**EXERCISE**
In the entries that follow, find the line containing "Definition top_run (t", then output exactly every line from the first through that one.

**GIVEN DATA**
Definition exp_base_2 (n : Z) : Z :=
  let x := Z.land (u32 (Z.lnot n)) (u32 (n - 32)) in
  let x := Z.shiftr x 31 in
  u32 (Z.shiftl x (n mod 32)).

Definition LOG2_CEIL (x : Z) : Z := u32 (32 - ldz (u32 (x - 1))).

(** The loop of [ComputeMultConstants64] *)
Fixpoint mult_loop (fuel : nat) (x add sub : Z) : outcome (Z * Z) :=
  if x =? 0 then Done (add, sub)
  else match fuel with
  | O => OutOfFuel
  | S fuel =>
      let low := bits64.indexOfRightmostBit x in
      let lowbit := u64 (Z.shiftl 1 low) in
      let p := u64 (x + lowbit) in
      let q := bits64.isolateRightmostBit p in
      let high := if negb (q =? 0) then bits64.indexOfSingleBit q else 64 in
      let '(add, sub) :=
        if high =? low + 1 then (Z.lor add lowbit, sub)
        else
          let '(add, sub) :=
            if negb (low =? 0) && negb (Z.land add (Z.shiftr lowbit 1) =? 0)
            then (Z.lxor add (Z.shiftr lowbit 1), Z.lxor sub (Z.shiftr lowbit 1))
            else (add, Z.lor sub lowbit) in
          (if negb (high =? 64) then Z.lor add (u64 (Z.shiftl 1 high)) else add, sub) in
      mult_loop fuel (Z.lxor p q) add sub
  end.

(** The constants [add] and [sub] *)
Definition ComputeMultConstants64 (multiplicand : Z) : outcome (Z * Z) :=
  '(add, sub) ← mult_loop 65 multiplicand 0 0;
  _ ← cassert (multiplicand =? u64 (add - sub));
  Done (add, sub).

(** The constants [mprime], [sh1] and [sh2] *)
Definition ComputeUDivConstants32 (d : Z) : outcome (Z * Z * Z) :=
  let l := s32 (LOG2_CEIL d) in
  let mid := u32 (exp_base_2 l - d) in
  _ ← cassert (negb (d =? 0));
  Done (u32 (u64 (2 ^ 32 * mid) / d + 1), Z.min l 1, Z.max (l - 1) 0).

(** The constants [mprime], [dsign] and [shpost] *)
Definition ComputeSDivConstants32 (d : Z) : outcome (Z * Z * Z) :=
  let abs_d := u64 (if d >? 0 then d else - d) in
  let l := Z.max 1 (LOG2_CEIL (u32 abs_d)) in
  let l := if abs_d =? 2 ^ 31 then 31 else l in
  let mid := exp_base_2 (l - 1) in
  _ ← cassert (negb (abs_d =? 0));
  let m := u64 (u64 (2 ^ 32 * mid) / abs_d + 1) in
  Done (s32 (m - 2 ^ 32), Z.shiftr d 31, l - 1).

(** ** Logarithms *)

(** The [m] bits from bit [t] down are ones. *)
Definition top_run (t m y : Z) : Prop :=
  y `bits` (t + 1) ∧ ∀ j, 0 ≤ j → t - m < j ≤ t → Z.testbit y j = true.

Lemma smear_step t m y : 0 ≤ t → 0 ≤ m → top_run t m y → top_run t (2 * m) (Z.lor y (Z.shiftr y m)).
Proof.
  intros Ht Hm [Hy Hrun]. split; [apply bounded_lor; auto with klee lia|].
  intros j Hj Hjt. rewrite Z.lor_spec, Z.shiftr_spec by done.
  destruct (decide (t - m < j)); [rewrite Hrun by lia; done|]. rewrite (Hrun (j + m)) by lia. apply orb_true_r.
Qed.

(** The number of leading zeroes *)
Lemma ldz_zero : ldz 0 = 32.
Proof. reflexivity. Qed.

Lemma ldz_spec t x : 0 ≤ t < 32 → 2 ^ t ≤ x < 2 ^ (t + 1) → ldz x = 31 - t.
Proof.
  intros Ht Hx. assert (top_run t 1 x) as H0.
  { split; [split; [pose proof (pow2_pos t); lia|lia]|]. intros j Hj Hjt. assert (j = t) as -> by lia.
    replace t with (Z.log2 x); [apply Z.bit_log2; pose proof (pow2_pos t); lia|].
    apply Z.log2_unique; [lia|]. rewrite <- Z.add_1_r. lia. }
  do 5 (apply smear_step in H0; [|lia..]). cbn [Z.mul Pos.mul] in H0.
  unfold ldz. set (y := Z.lor _ (Z.shiftr _ 16)) in *.
  assert (y = Z.ones (t + 1)) as ->.
  { destruct H0 as [Hy Hrun]. apply Z.bits_inj'. intros j Hj.
    destruct (decide (j ≤ t)); [rewrite Hrun, Z.ones_spec_low by lia; done|].
    rewrite (testbit_high (t + 1)), Z.ones_spec_high by (done || lia). done. }
  apply Z.eqb_eq. apply (forallb_range (λ t, u32 (32 - ones (Z.ones (t + 1))) =? 31 - t) 32); [reflexivity|lia].
Qed.

Lemma exp_base_2_spec n : 0 ≤ n ≤ 32 → exp_base_2 n = u32 (2 ^ n).
Proof.
  intros Hn. apply Z.eqb_eq. apply (forallb_range (λ n, exp_base_2 n =? u32 (2 ^ n)) 33); [reflexivity|lia].
Qed.
(* ===== verification/APInt.v ===== *)
(** * The interface of [llvm::APInt]

    [ConstantExpr] stores its value in an [llvm::APInt], a class of a library
    the repository only links against.  Its operations are a parameter of the
    model: [APIntOps] lists the member functions that [Expr.cpp] calls, on the
    value of a constant and its bit width, and [APIntLaws] states their
    documented behaviour on operands that fit the width.  Nothing is assumed
    of a division by zero or of a shift by the width or more. *)

From stdpp Require Import prelude.
From S2P Require Import Prelude Bitvec.

Class APIntOps : Type := {
  (** the arithmetic, bitwise, shift and comparison operators *)
  ap_binop : BinaryKind → Z → Z → Z → Z;
  (** [~x] *)
  ap_not : Z → Z → Z;
  (** [-x] *)
  ap_neg : Z → Z → Z;
  (** [x.zext(W)] *)
  ap_zext : Z → Z → Z → Z;
  (** [x <<= n] *)
  ap_shl : Z → Z → Z → Z;
  (** [x.ashr(n)] *)
  ap_ashr : Z → Z → Z → Z;
  (** [x.zextOrTrunc(W)] *)
  ap_zextOrTrunc : Z → Z → Z → Z;
  (** [x.sextOrTrunc(W)] *)
  ap_sextOrTrunc : Z → Z → Z → Z;
  (** [llvm::hash_value(x)] *)
  ap_hash_value : Z → Z → Z;
}.

(** The operands of a kind for which its result is documented. *)
Definition ap_defined (k : BinaryKind) (w r : Z) : Prop :=
  match k with
  | UDiv | SDiv | URem | SRem => r ≠ 0
  | Shl | LShr | AShr => r < w
  | _ => True
  end.

Class APIntLaws `{APIntOps} : Prop := {
  ap_binop_spec k w l r :
    0 < w → l `bits` w → r `bits` w → ap_defined k w r →
    ap_binop k w l r = bv_eval k w l r;
  ap_not_spec w v : 0 < w → v `bits` w → ap_not w v = bv_not w v;
  ap_neg_spec w v : 0 < w → v `bits` w → ap_neg w v = (- v) mod 2 ^ w;
  ap_zext_spec w v wo : 0 < w < wo → v `bits` w → ap_zext w v wo = v;
  ap_shl_spec w v n :
    0 < w → 0 ≤ n < w → v `bits` w → ap_shl w v n = Z.shiftl v n mod 2 ^ w;
  ap_ashr_spec w v n :
    0 < w → 0 ≤ n < w → v `bits` w → ap_ashr w v n = Z.shiftr (sgn w v) n mod 2 ^ w;
  ap_zextOrTrunc_spec w v wo :
    0 < w → 0 < wo → v `bits` w → ap_zextOrTrunc w v wo = v mod 2 ^ wo;
  ap_sextOrTrunc_spec w v wo :
    0 < w → 0 < wo → v `bits` w → ap_sextOrTrunc w v wo = bv_sext w v wo;
}.

(** The laws can hold: a reference implementation, which also makes the model
    executable.  Its hash is the value itself. *)
#[export] Instance reference_APInt : APIntOps := {|
  ap_binop := bv_eval;
  ap_not := bv_not;
  ap_neg w v := (- v) mod 2 ^ w;
  ap_zext w v wo := v;
  ap_shl w v n := Z.shiftl v n mod 2 ^ w;
  ap_ashr w v n := Z.shiftr (sgn w v) n mod 2 ^ w;
  ap_zextOrTrunc w v wo := v mod 2 ^ wo;
  ap_sextOrTrunc := bv_sext;
  ap_hash_value w v := v;
|}.

#[export] Instance reference_APIntLaws : @APIntLaws reference_APInt.
Proof. by split. Qed.
Lemma ZExtExpr_create_spec e w :
  wf e → 0 < w ≤ 64 →
  ZExtExpr_create e w ⇓ λ r, denotes r w (λ ρ, bv_extract (eval ρ e) 0 w).
Proof.
  intros. eapply yields_mono;
    [apply (ZExtExpr_create_with_spec _ (size e)); [apply ExtractExpr_create_ok|done..]|].
  by intros ? [].
Qed.

Lemma SExtExpr_create_spec e w :
  wf e → 0 < w ≤ 64 →
  SExtExpr_create e w ⇓ λ r, denotes r w (λ ρ, bv_sext (getWidth e) (eval ρ e) w).
Proof. intros. by apply (SExtExpr_create_with_spec _ (size e)); [apply ExtractExpr_create_ok|..]. Qed.

Lemma extract_kid_le_size e n : (size e ≤ n)%nat → extract_kid_le e n.
Proof. destruct e; cbn; try done. lia. Qed.

Lemma ConcatExpr_create_spec l r :
  wf l → wf r → getWidth l + getWidth r ≤ 64 →
  ConcatExpr_create l r ⇓ λ c,
    denotes c (getWidth l + getWidth r) (λ ρ, bv_concat (getWidth r) (eval ρ l) (eval ρ r)).
Proof.
  intros. eapply yields_mono.
  - apply (ConcatExpr_create_with_spec _ (size l + size r)); try done.
    + apply ExtractExpr_create_ok.
    + apply extract_kid_le_size. lia.
    + apply extract_kid_le_size. lia.
  - by intros ? [].
Qed.

Lemma NotExpr_create_spec e :
  wf e → NotExpr_create e ⇓ λ r, denotes r (getWidth e) (λ ρ, bv_not (getWidth e) (eval ρ e)).
Proof.
  intros He. pose proof (wf_width e He).
  assert (denotes (Not e) (getWidth e) (λ ρ, bv_not (getWidth e) (eval ρ e))) by done.
  destruct e; try done. cbn. rewrite CE_Not_spec by done. split_and!; [|done..].
  cbn in *. apply wf_const; [done|]. apply bv_not_bounded. lia.
Qed.

(** ** Chains of concatenations *)

Fixpoint total_width (kids : list Expr) : Z :=
  match kids with [] => 0 | k :: kids => getWidth k + total_width kids end.

(** The first expression holds the most significant bits. *)
Fixpoint concat_value (ρ : assignment) (kids : list Expr) : Z :=
  match kids with
  | [] => 0
  | k :: kids => bv_concat (total_width kids) (eval ρ k) (concat_value ρ kids)
  end.

Lemma total_width_app ks ks' : total_width (ks ++ ks') = total_width ks + total_width ks'.
Proof. induction ks; cbn in *; lia. Qed.

Lemma total_width_nonneg kids : Forall wf kids → 0 ≤ total_width kids.
Proof. induction 1 as [|k ks Hk]; cbn; [done|]. pose proof (wf_width k Hk). lia. Qed.

Lemma concat_loop_spec todo tail r :
  Forall wf todo → denotes r (total_width tail) (λ ρ, concat_value ρ tail) →
  total_width (reverse todo) + total_width tail ≤ 64 →
  concat_loop todo r ⇓ λ c, denotes c (total_width (reverse todo ++ tail))
    (λ ρ, concat_value ρ (reverse todo ++ tail)).
Proof.
  intros Htodo. revert tail r. induction Htodo as [|k todo Hk Htodo IH]; intros tail r Hr Hw;
    cbn [concat_loop]; [done|].
  rewrite reverse_cons, total_width_app in Hw. cbn in Hw.
  pose proof (total_width_nonneg (reverse todo) ltac:(by apply Forall_reverse)).
  pose proof (wf_width k Hk). destruct (Hr) as (Hwf & Hwr & Hv).
  ystep. eapply yields_mono; [apply ConcatExpr_create_spec; [done..|lia]|].
  intros c Hc. rewrite reverse_cons, <- app_assoc. cbn [app]. apply (IH (k :: tail)).
  - cbn beta in Hc. rewrite Hwr in Hc. eapply denotes_ext; [exact Hc|]. intros ρ Hρ. cbn.
    by rewrite Hv.
  - cbn. lia.
Qed.

Lemma concat_value_last ρ k : eval ρ k = concat_value ρ [k].
Proof. cbn. unfold bv_concat. by rewrite Z.shiftl_0_r, Z.lor_0_r. Qed.

Lemma ConcatExpr_createN_spec kids :
  kids ≠ [] → Forall wf kids → total_width kids ≤ 64 →
  ConcatExpr_createN kids ⇓ λ c, denotes c (total_width kids) (λ ρ, concat_value ρ kids).
Proof.
  intros Hne Hwf Hw. unfold ConcatExpr_createN.
  destruct kids as [|last front _] using rev_ind; [done|].
  rewrite reverse_app. cbn. apply Forall_app in Hwf as [Hf Hl]. apply Forall_inv in Hl.
  pose proof (concat_loop_spec (reverse front) [last] last) as Hloop.
  rewrite reverse_involutive in Hloop. apply Hloop.
  - by apply Forall_reverse.
  - split_and!; [done|cbn; lia|]. intros. by apply concat_value_last.
  - by rewrite total_width_app in Hw.
Qed.

Lemma create4_createN k1 k2 k3 k4 :
  ConcatExpr_create4 k1 k2 k3 k4 = ConcatExpr_createN [k1; k2; k3; k4].
Proof.
  unfold ConcatExpr_create4, ConcatExpr_createN. cbn.
  do 2 (destruct (ConcatExpr_create _ _); cbn; [|done..]). by destruct (ConcatExpr_create _ _).
Qed.

Lemma create8_createN k1 k2 k3 k4 k5 k6 k7 k8 :
  ConcatExpr_create8 k1 k2 k3 k4 k5 k6 k7 k8 =
  ConcatExpr_createN [k1; k2; k3; k4; k5; k6; k7; k8].
Proof.
  unfold ConcatExpr_create8, ConcatExpr_create4, ConcatExpr_createN. cbn.
  do 6 (destruct (ConcatExpr_create _ _); cbn; [|done..]). by destruct (ConcatExpr_create _ _).
Qed.

(** ** Properties *)

(** C21: [ExtractExpr::create], [ZExtExpr::create], [SExtExpr::create] and
    [NotExpr::create] terminate without failing an assertion on every well
    formed expression, whatever simplifications apply; the expression they
    return is well formed, has the requested width, and has, under every
    assignment, the value of the operator they stand for. *)
Theorem casts_correct e :
  wf e →
  (∀ off w, 0 ≤ off → 0 < w → off + w ≤ getWidth e →
    ExtractExpr_create e off w ⇓ λ r, denotes r w (λ ρ, bv_extract (eval ρ e) off w)) ∧
  (∀ w, 0 < w ≤ 64 →
    (ZExtExpr_create e w ⇓ λ r, denotes r w (λ ρ, eval ρ e mod 2 ^ w)) ∧
    (SExtExpr_create e w ⇓ λ r, denotes r w (λ ρ, sgn (getWidth e) (eval ρ e) mod 2 ^ w))) ∧
  (NotExpr_create e ⇓ λ r, denotes r (getWidth e) (λ ρ, bv_not (getWidth e) (eval ρ e))).
Proof.
  intros He. split_and!.
  - intros. by apply ExtractExpr_create_spec.
  - intros w Hw. split; [|by apply SExtExpr_create_spec].
    eapply yields_mono; [by apply ZExtExpr_create_spec|]. intros r Hr.
    eapply denotes_ext; [exact Hr|]. intros. cbn. unfold bv_extract. by rewrite Z.shiftr_0_r.
  - by apply NotExpr_create_spec.
Qed.

(** [ConcatExpr::createN], and [create4] and [create8] with it, build an
    expression whose value is the concatenation of the values of its
    arguments, the first argument in the most significant bits. *)
Theorem concatenation_correct kids :
  kids ≠ [] → Forall wf kids → total_width kids ≤ 64 →
  (ConcatExpr_createN kids ⇓ λ c, denotes c (total_width kids) (λ ρ, concat_value ρ kids)) ∧
  (∀ k1 k2 k3 k4, kids = [k1; k2; k3; k4] →
    ConcatExpr_create4 k1 k2 k3 k4 = ConcatExpr_createN kids) ∧
  (∀ k1 k2 k3 k4 k5 k6 k7 k8, kids = [k1; k2; k3; k4; k5; k6; k7; k8] →
    ConcatExpr_create8 k1 k2 k3 k4 k5 k6 k7 k8 = ConcatExpr_createN kids).
Proof.
  intros. split_and!.
  - by apply ConcatExpr_createN_spec.
  - intros ???? ->. apply create4_createN.
  - intros ???????? ->. apply create8_createN.
Qed.

End correctness.

Section witnesses.
#[local] Existing Instance Sample.store.
#[local] Existing Instance Sample.store_wf.
Import Sample.

(** Extracting across the seam of a concatenation whose left kid is zero. *)
Lemma casts_correct_witness :
  let e := Concat (const 0 8) (Concat (input 1) (input 0)) in
  ExtractExpr_create e 4 16 = Done (ZExt (Concat (input 1) (Extract (input 0) 4 4)) 16) ∧
  (ExtractExpr_create e 4 16 ⇓ λ r, denotes r 16 (λ ρ, bv_extract (eval ρ e) 4 16)).
Proof.
  split; [vm_compute; reflexivity|].
  refine (proj1 (casts_correct _ _) 4 16 _ _ _); first [done | repeat split; done].
Defined.

(** Four consecutive byte extractions merge into one. *)
Lemma concatenation_correct_witness :
  let e := Concat (Concat (input 3) (input 2)) (Concat (input 1) (input 0)) in
  let kids := [Extract e 21 3; Extract e 13 8; Extract e 5 8; Extract e 2 3] in
  ConcatExpr_createN kids ⇓ λ c, denotes c (total_width kids) (λ ρ, concat_value ρ kids).
Proof.
  refine (proj1 (concatenation_correct _ _ _ _)); [done| |done].
  repeat constructor; done.
Defined.
End witnesses.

**ANSWER**
Definition exp_base_2 (n : Z) : Z :=
  let x := Z.land (u32 (Z.lnot n)) (u32 (n - 32)) in
  let x := Z.shiftr x 31 in
  u32 (Z.shiftl x (n mod 32)).

Definition LOG2_CEIL (x : Z) : Z := u32 (32 - ldz (u32 (x - 1))).

(** The loop of [ComputeMultConstants64] *)
Fixpoint mult_loop (fuel : nat) (x add sub : Z) : outcome (Z * Z) :=
  if x =? 0 then Done (add, sub)
  else match fuel with
  | O => OutOfFuel
  | S fuel =>
      let low := bits64.indexOfRightmostBit x in
      let lowbit := u64 (Z.shiftl 1 low) in
      let p := u64 (x + lowbit) in
      let q := bits64.isolateRightmostBit p in
      let high := if negb (q =? 0) then bits64.indexOfSingleBit q else 64 in
      let '(add, sub) :=
        if high =? low + 1 then (Z.lor add lowbit, sub)
        else
          let '(add, sub) :=
            if negb (low =? 0) && negb (Z.land add (Z.shiftr lowbit 1) =? 0)
            then (Z.lxor add (Z.shiftr lowbit 1), Z.lxor sub (Z.shiftr lowbit 1))
            else (add, Z.lor sub lowbit) in
          (if negb (high =? 64) then Z.lor add (u64 (Z.shiftl 1 high)) else add, sub) in
      mult_loop fuel (Z.lxor p q) add sub
  end.

(** The constants [add] and [sub] *)
Definition ComputeMultConstants64 (multiplicand : Z) : outcome (Z * Z) :=
  '(add, sub) ← mult_loop 65 multiplicand 0 0;
  _ ← cassert (multiplicand =? u64 (add - sub));
  Done (add, sub).

(** The constants [mprime], [sh1] and [sh2] *)
Definition ComputeUDivConstants32 (d : Z) : outcome (Z * Z * Z) :=
  let l := s32 (LOG2_CEIL d) in
  let mid := u32 (exp_base_2 l - d) in
  _ ← cassert (negb (d =? 0));
  Done (u32 (u64 (2 ^ 32 * mid) / d + 1), Z.min l 1, Z.max (l - 1) 0).

(** The constants [mprime], [dsign] and [shpost] *)
Definition ComputeSDivConstants32 (d : Z) : outcome (Z * Z * Z) :=
  let abs_d := u64 (if d >? 0 then d else - d) in
  let l := Z.max 1 (LOG2_CEIL (u32 abs_d)) in
  let l := if abs_d =? 2 ^ 31 then 31 else l in
  let mid := exp_base_2 (l - 1) in
  _ ← cassert (negb (abs_d =? 0));
  let m := u64 (u64 (2 ^ 32 * mid) / abs_d + 1) in
  Done (s32 (m - 2 ^ 32), Z.shiftr d 31, l - 1).

(** ** Logarithms *)

(** The [m] bits from bit [t] down are ones. *)
Definition top_run (t m y : Z) : Prop :=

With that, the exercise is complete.